THE SAAF IN RHODESIA

Early in 1979 12 Squadron SAAF was given the opportunity to take part in an interesting cooperation with the Rhodesian Air Force (RhAF) in the bombing of a ZIPRA base located some 1,000 kilometres from the Rhodesian border.[11]

This attack, codenamed Operation Vanity, was launched as a reprisal against the shooting down of an Air Rhodesia scheduled flight between Kariba and Salisbury with the loss of 59 passengers. This was the second such incident, the first occurring in September 1978 and resulting in the death of all but 18 passengers, ten of whom were later gunned down by a ZIPRA response team. White Rhodesia, needless to say, was outraged at both these incidences, neither of which, incidentally, registered any meaningful international protest. This tended to further impress upon the white populations of both Rhodesia and South Africa the profound public opinion shift that had taken place in the few short decades since each had fought alongside the rest of the British family in two world wars.

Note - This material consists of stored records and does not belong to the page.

(* ===== verification/Events.v ===== *)
(** * Events: the process-wide event bus (internal/events/bus.go)

    Subscribers are Go channels, which live in a store of their own because
    the bus and its readers share them.  A delivery never waits: it goes to a
    blocked receiver, else into the buffer, else it is dropped.  Channels are
    independent, so the order in which the code ranges over the subscribers of
    a type does not matter; one that was closed makes the send panic, which is
    [None] here. *)

From Stdlib Require Import ZArith Lia.
From S2P Require Import Prelude.

(** The binding names. *)
Definition NODE_DISCOVERED := "NODE_DISCOVERED".
Definition NODE_CONNECTED := "NODE_CONNECTED".
Definition NODE_DISCONNECTED := "NODE_DISCONNECTED".
Definition TUNNEL_STARTED := "TUNNEL_STARTED".
Definition TUNNEL_STOPPED := "TUNNEL_STOPPED".
Definition KILL_SWITCH_ENABLED := "KILL_SWITCH_ENABLED".
Definition DNS_CHANGED := "DNS_CHANGED".
Definition PAYMENT_REQUESTED := "PAYMENT_REQUESTED".
Definition PAYMENT_CONFIRMED := "PAYMENT_CONFIRMED".
Definition SESSION_AUTHORIZED := "SESSION_AUTHORIZED".
Definition SESSION_EXPIRED := "SESSION_EXPIRED".
Definition NODE_HEARTBEAT := "NODE_HEARTBEAT".
Definition CIRCUIT_ROTATED := "CIRCUIT_ROTATED".
Definition DERO_CONNECTED := "DERO_CONNECTED".
Definition DERO_DISCONNECTED := "DERO_DISCONNECTED".
Definition ERROR := "ERROR".

Section bus.
Context {V : Type}.

(** ** Channels of the language

    [receivers] counts the goroutines blocked on a receive, [received] is what
    has been handed to receivers so far, oldest first. *)
Record chan := mkChan { cap : nat; buf : list V; receivers : nat; received : list V; closed : bool }.

(** A channel never holds more than its capacity, and nobody waits for a value
    while there is one. *)
Definition chan_wf (c : chan) : Prop := (length (buf c) ≤ cap c)%nat ∧ (receivers c = 0%nat ∨ buf c = []).

(** [select { case ch <- v: default: }] on an open channel. *)
Definition try_send (v : V) (c : chan) : chan :=
  match receivers c with
  | S r => mkChan (cap c) (buf c) r (received c ++ [v]) (closed c)
  | O => if (length (buf c) <? cap c)%nat then mkChan (cap c) (buf c ++ [v]) 0%nat (received c) (closed c) else c
  end.

(** A receive on an open channel: the oldest value, else the goroutine blocks. *)
Definition receive (c : chan) : chan :=
  match buf c with
  | v :: b => mkChan (cap c) b (receivers c) (received c ++ [v]) (closed c)
  | [] => mkChan (cap c) [] (S (receivers c)) (received c) (closed c)
  end.

(** ** The bus *)

(** The channels that exist, by address. *)
Abbreviation store := (gmap nat chan) (only parsing).
Record Bus := mkBus { subs : gmap string (gset nat) }.
Definition NewBus : Bus := mkBus ∅.

(** The subscribers of a type: none when the map has no entry. *)
Definition subscribers (b : Bus) (t : string) : gset nat := default ∅ (subs b !! t).

Definition Subscribe (b : Bus) (t : string) (ch : nat) : Bus := mkBus (<[t := {[ch]} ∪ subscribers b t]> (subs b)).

Definition Unsubscribe (b : Bus) (t : string) (ch : nat) : Bus :=
  match subs b !! t with
  | Some m => mkBus (<[t := m ∖ {[ch]}]> (subs b))
  | None => b
  end.

(** A subscriber that is closed; a nil channel, which is not in the store, is
    never ready and its deliveries are dropped. *)
Definition some_closed (s : store) (m : gset nat) : bool :=
  existsb (fun i => match s !! i with Some c => closed c | None => false end) (elements m).

Definition Publish (b : Bus) (s : store) (t : string) (v : V) : option store :=
  if some_closed s (subscribers b t) then None
  else Some (map_imap (fun i c => Some (if decide (i ∈ subscribers b t) then try_send v c else c)) s).

(** Events in the order they are published. *)
Fixpoint publish_all (b : Bus) (s : store) (evs : list (string * V)) : option store :=
  match evs with
  | [] => Some s
  | (t, v) :: evs => match Publish b s t v with Some s => publish_all b s evs | None => None end
  end.

(** What a subscriber of these types is to get out of a list of events. *)
Definition events_for (b : Bus) (i : nat) (evs : list (string * V)) : list V :=
  omap (fun e => if decide (i ∈ subscribers b e.1) then Some e.2 else None) evs.

(** ** Lemmas *)

Definition all_open (s : store) : Prop := map_Forall (fun _ c => closed c = false) s.

Lemma open_publish b s t v : all_open s → Publish b s t v
  = Some (map_imap (fun i c => Some (if decide (i ∈ subscribers b t) then try_send v c else c)) s).
Proof.
  intros Ho. unfold Publish. replace (some_closed s (subscribers b t)) with false; [done|].
  symmetry. apply not_true_is_false. unfold some_closed. intros (i & _ & Hi)%existsb_exists.
  destruct (s !! i) as [c|] eqn:E; [|done]. by rewrite (Ho i c E) in Hi.
Qed.

Lemma send_open v c : closed (try_send v c) = closed c.
Proof. unfold try_send. destruct (receivers c); [|done]. by destruct (_ <? _)%nat. Qed.

Lemma publish_open b s s' t v : all_open s → Publish b s t v = Some s' → all_open s'.
Proof.
  intros Ho. rewrite open_publish by done. intros [= <-] i c. rewrite map_lookup_imap.
  destruct (s !! i) as [c'|] eqn:E; [|done]. cbn. intros [= <-]. specialize (Ho i c' E).
  case_decide; [by rewrite send_open | done].
Qed.

(** [n] values sent one after another: the waiting receivers take the first,
    the free places of the buffer the next, the rest is lost. *)
Definition sent (c : chan) (vs : list V) : chan :=
  mkChan (cap c) (buf c ++ take (cap c - length (buf c))%nat (drop (receivers c) vs))
    (receivers c - length vs)%nat (received c ++ take (receivers c) vs) (closed c).

Lemma sent_nil c : sent c [] = c.
Proof.
  destruct c as [n b r g k]. unfold sent. cbn. by rewrite drop_nil, !take_nil, !app_nil_r, Nat.sub_0_r.
Qed.

Lemma send_sent c v vs : chan_wf c → sent (try_send v c) vs = sent c (v :: vs).
Proof.
  intros [Hb Hr]. destruct c as [n b r g k]. unfold try_send, sent.
  cbn [receivers buf cap received closed] in *.
  destruct r as [|r]; [|cbn; by rewrite <- app_assoc].
  destruct (length b <? n)%nat eqn:E; cbn [receivers buf cap received closed].
  - apply Nat.ltb_lt in E. rewrite length_app, !drop_0. cbn [length].
    replace (n - length b)%nat with (S (n - (length b + 1)))%nat by lia. cbn. by rewrite <- app_assoc.
  - apply Nat.ltb_ge in E. replace (n - length b)%nat with 0%nat by lia. by rewrite drop_0.
Qed.

Lemma send_wf v c : chan_wf c → chan_wf (try_send v c).
Proof.
  intros [Hb Hr]. unfold try_send. destruct (receivers c) as [|r] eqn:E.
  - destruct (length (buf c) <? cap c)%nat eqn:F; [|by split; [|left]].
    apply Nat.ltb_lt in F. split; cbn; [rewrite length_app; cbn; lia | by left].
  - destruct Hr as [|Hr]; [done|]. split; cbn; [done | by right].
Qed.

Lemma subscribers_subscribe b t i t' :
  subscribers (Subscribe b t i) t' = if decide (t' = t) then {[i]} ∪ subscribers b t else subscribers b t'.
Proof.
  unfold Subscribe. unfold subscribers at 1. cbn [subs]. case_decide as Ht.
  - subst. by rewrite lookup_insert_eq.
  - by rewrite lookup_insert_ne by done.
Qed.

Lemma subscribers_unsubscribe b t i t' :
  subscribers (Unsubscribe b t i) t' = if decide (t' = t) then subscribers b t ∖ {[i]} else subscribers b t'.
Proof.
  unfold Unsubscribe, subscribers. destruct (subs b !! t) as [m|] eqn:E; cbn [subs].
  - case_decide as Ht; [subst; by rewrite lookup_insert_eq | by rewrite lookup_insert_ne by done].
  - case_decide as Ht; [subst; rewrite E; cbn; apply leibniz_equiv; set_solver | done].
Qed.

(** a channel that is subscribed to some types gets, of any sequence of
    events, exactly those of its types and in the order they were published:
    the receivers that wait take the first ones, the free places of its buffer
    hold the next, and what is beyond is dropped.  The publishers always get
    through, a channel without a subscription is left alone, and one that
    subscribed twice gets each event once. *)
Theorem bus_delivers (b : Bus) (s : store) (evs : list (string * V)) :
  all_open s → map_Forall (fun _ c => chan_wf c) s →
  ∃ s', publish_all b s evs = Some s'
  ∧ (∀ i, s' !! i = (fun c => sent c (events_for b i evs)) <$> s !! i)
  ∧ (∀ t i, subscribers (Subscribe (Subscribe b t i) t i) t = {[i]} ∪ subscribers b t
            ∧ subscribers (Unsubscribe (Subscribe b t i) t i) t = subscribers b t ∖ {[i]}
            ∧ ∀ t', t' ≠ t → subscribers (Subscribe b t i) t' = subscribers b t'
                             ∧ subscribers (Unsubscribe b t i) t' = subscribers b t').
Proof.
  intros Ho Hw.
  assert (∃ s', publish_all b s evs = Some s' ∧ ∀ i, s' !! i = (fun c => sent c (events_for b i evs)) <$> s !! i)
    as (s' & Hp & Hi).
  { revert s Ho Hw. induction evs as [|[t v] evs IH]; intros s Ho Hw; cbn [publish_all].
    - exists s. split; [done|]. intros i. cbn. destruct (s !! i); [|done]. cbn. by rewrite sent_nil.
    - rewrite open_publish by done.
      destruct (IH (map_imap (λ i c, Some (if decide (i ∈ subscribers b t) then try_send v c else c)) s))
        as (s' & Hp & Hi).
      + eapply publish_open; [exact Ho | by apply open_publish].
      + intros i c. rewrite map_lookup_imap. destruct (s !! i) as [c'|] eqn:E; [|done].
        cbn. intros [= <-]. specialize (Hw i c' E). case_decide; [by apply send_wf | done].
      + exists s'. split; [exact Hp|]. intros i. rewrite Hi, map_lookup_imap.
        destruct (s !! i) as [c|] eqn:E; [|done]. cbn. f_equal.
        case_decide; [|done]. apply send_sent. exact (Hw i c E). }
  exists s'. split; [done|]. split; [done|]. intros t i.
  split; [|split].
  - rewrite !subscribers_subscribe, !decide_True by done.
    by rewrite !union_assoc_L, union_idemp_L.
  - rewrite subscribers_unsubscribe, subscribers_subscribe, !decide_True by done.
    by rewrite difference_union_distr_l_L, difference_diag_L, union_empty_l_L.
  - intros t' Ht. by rewrite subscribers_subscribe, subscribers_unsubscribe, !decide_False by done.
Qed.
End bus.

(** Two events for a reader that waits and has room for none. *)
Lemma bus_delivers_witness :
  let b := Subscribe NewBus NODE_CONNECTED 1%nat in
  let s : gmap nat (chan (V := Z)) := {[ 1%nat := mkChan 1%nat [] 1%nat [] false ]} in
  let evs := [(NODE_CONNECTED, 7); (ERROR, 8); (NODE_CONNECTED, 9); (NODE_CONNECTED, 10)] in
  ∃ s', publish_all b s evs = Some s' ∧ s' !! 1%nat = Some (mkChan 1%nat [9] 0%nat [7] false).
Proof.
  intros b s evs. destruct (bus_delivers b s evs) as (s' & Hp & Hi & _).
  - intros i c [<- <-]%lookup_singleton_Some. reflexivity.
  - intros i c [<- <-]%lookup_singleton_Some. split; [cbn; lia | by right].
  - exists s'. split; [exact Hp|]. rewrite (Hi 1%nat). vm_compute. reflexivity.
Defined.

(** A subscriber that closed its channel without unsubscribing takes the
    publisher down. *)
Example closed_subscriber_panics :
  Publish (Subscribe NewBus ERROR 1%nat) {[ 1%nat := mkChan 4%nat [] 0%nat ([] : list Z) true ]} ERROR 0 = None.
Proof. vm_compute. reflexivity. Qed.
Definition Service_RecordReceipt (s : Service) (r : Receipt) (it : list (string * Receipt))
  : Service * result error unit :=
  match VerifyReceipt r with
  | Err e => (s, Err e)
  | Ok _ =>
    if String.eqb (rc_ID r) "" then (s, Err ErrReceiptID)
    else if Amount r <? 0 then (s, Err ErrNegativeAmount)
    else
      match receipts s !! rc_ID r with
      | Some _ => (s, Err ErrDuplicate)
      | None =>
        let store := (set_receipts s (<[rc_ID r := r]> (receipts s)), Ok tt) in
        match prepaid s !! rc_SessionID r with
        | None => store
        | Some p =>
          match pending_total (rc_SessionID r) it 0 with
          | None => (s, Err ErrPendingOverflow)
          | Some pending =>
            let remaining := wrap_i64 (Prepaid_RemainingAtomic p - pending) in
            if remaining <? Amount r then (s, Err ErrExceedsCredit) else store
          end
        end
      end
  end.

Definition unsettled_for (nodeID : string) (r : Receipt) : bool :=
  String.eqb (rc_NodeID r) nodeID && negb (Settled r).

Definition Service_Unsettled (nodeID : string) (it : list (string * Receipt)) : list Receipt :=
  filter (fun r => unsettled_for nodeID r = true) it.*2.

(** *** Settlement *)

Definition batchIDFor (ids : list string) : string :=
  "stl-" +:+ hex_EncodeToString (sha256_Sum256 (strings_Join (sort_Strings ids) ",")).

(** The checked aggregation: total and receipt ids in visiting order. *)
Fixpoint aggregate (batch : list Receipt) (total : Z) (ids : list string)
  : result error (Z * list string) :=
  match batch with
  | [] => if total <? 0 then Err ErrNegativeTotal else Ok (total, ids)
  | r :: batch =>
    if Amount r <? 0 then Err ErrNegativeAmount
    else if total >? wrap_i64 (max_int64 - Amount r) then Err ErrTotalOverflow
    else aggregate batch (wrap_i64 (total + Amount r)) (ids ++ [rc_ID r])
  end.

Definition settle_args (nodeID : string) (total : Z) (count : nat) (batchID : string) : list SCArg :=
  [mkSCArg "node_id" "S" (SCString nodeID);
   mkSCArg "total" "U" (SCUint64 (wrap_u64 total));
   mkSCArg "count" "U" (SCUint64 (Z.of_nat count));
   mkSCArg "batch_id" "S" (SCString batchID)].

Definition submit_settlement (s : Service) (nodeID : string) (total : Z) (count : nat)
  (batchID : string) : Service * result error string :=
  match wallet s with
  | Some w =>
    if String.eqb (scid s) "" then (s, Ok "demo-no-chain")
    else
      match BuildInvoke (scid s) "RecordSettlementIdem"
              (settle_args nodeID total count batchID) (network s) with
      | Err e => (s, Err (ErrDero e))
      | Ok u =>
        let '(w, r) := SubmitInvoke w u in
        (set_wallet s w, result_map_err (fun e => ErrDero (fresh_chain e)) r)
      end
  | None => (s, Ok "demo-no-chain")
  end.

Definition mark_settled (m : gmap string Receipt) (id : string) : gmap string Receipt :=
  <[id := set_settled (default zero_receipt (m !! id))]> m.

Definition charge (p : Prepaid) (amount : Z) : Prepaid :=
  let spent := if (0 <=? amount) && (SpentAtomic p <=? wrap_i64 (max_int64 - amount))
               then wrap_i64 (SpentAtomic p + amount) else max_int64 in
  set_spent p (if DepositAtomic p <? spent then DepositAtomic p else spent).

Definition attribute_spend (m : gmap string Prepaid) (r : Receipt) : gmap string Prepaid :=
  match m !! rc_SessionID r with
  | Some p => <[rc_SessionID r := charge p (Amount r)]> m
  | None => m
  end.

(** First critical section: collect the batch. *)
Definition settle_collect (nodeID : string) (it : list (string * Receipt)) : list Receipt :=
  Service_Unsettled nodeID it.

(** Between the critical sections: aggregate and submit. *)
Definition settle_submit (s : Service) (nodeID : string) (batch : list Receipt) (now : time)
  : Service * result error Settlement :=
  match batch with
  | [] => (s, Err ErrNothingToSettle)
  | _ =>
    match aggregate batch 0 [] with
    | Err e => (s, Err e)
    | Ok (total, ids) =>
      let batchID := batchIDFor ids in
      match submit_settlement s nodeID total (length batch) batchID with
      | (s, Err e) => (s, Err e)
      | (s, Ok txid) => (s, Ok (mkSettlement batchID nodeID ids total txid now))
      end
    end
  end.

The target was the Angolan railway town of Vila Luso located in central Angola. This was a highly ambitious attack requiring more long-range bomber capacity than the hard-pressed Rhodesians had available at the time. A request was made to the SAAF for the loan of three Canberras which took to the air from AFB Waterkloof on the evening of 25 February 1979, arriving at Victoria Falls a few hours later to a brief illumination of the airport lights before a strictly enforced blackout resumed. For the remainder of the evening a sortie plan was established before the crews turned in, in readiness for an early start.

The South African aircraft had already been armed with the standard alpha-bomb load of six mesh hoppers each containing 50 bombs. The Rhodesian aircraft were similarly primed with the addition of a payload of 1,000lb bombs, one of which, incidentally, failed to disengage from the aircraft and required making safe before being carefully removed on a bed of foam mattresses.

The strike leader for the operation was Squadron Leader Chris Dixon, a man famed for his calm and aplomb in the delivery of his famous ‘Green Leader’ speech to Zambian air traffic control during the Rhodesian attack on the Freedom Camp complex of Westlands Farm outside Lusaka in October 1978. Dixon had circled Lusaka Airport during the raid, warning air traffic control that any hostile action by the Zambian Air Force would be dealt with by the Rhodesians, even delaying the landing of a scheduled Kenya Airways flight until the operation was complete. No attempt was made by the Zambians to interfere and air traffic control complied with the Rhodesian request. During start-up Dixon’s aircraft developed a radio fault and so lead was temporarily passed to Flight Lieutenant Ted Brent and his navigator Jim Russell. It is interesting to note the observation of Brigadier-General Dick Lord who recorded the episode in his book From Fledgling to Eagle: The South African Air Force during the Border War:

Later that day, when Green Leader and his formation arrived at Fylde [airfield], the problem with Chris Dixon’s radio was clearly identified. A length of electric wire had been duct-taped from the cockpit, through the crew’s entrance door and along the fuselage to the radio bay at the back of the bomb bay, to replace a broken wire in one of the looms. Desperate measures by a desperate air force!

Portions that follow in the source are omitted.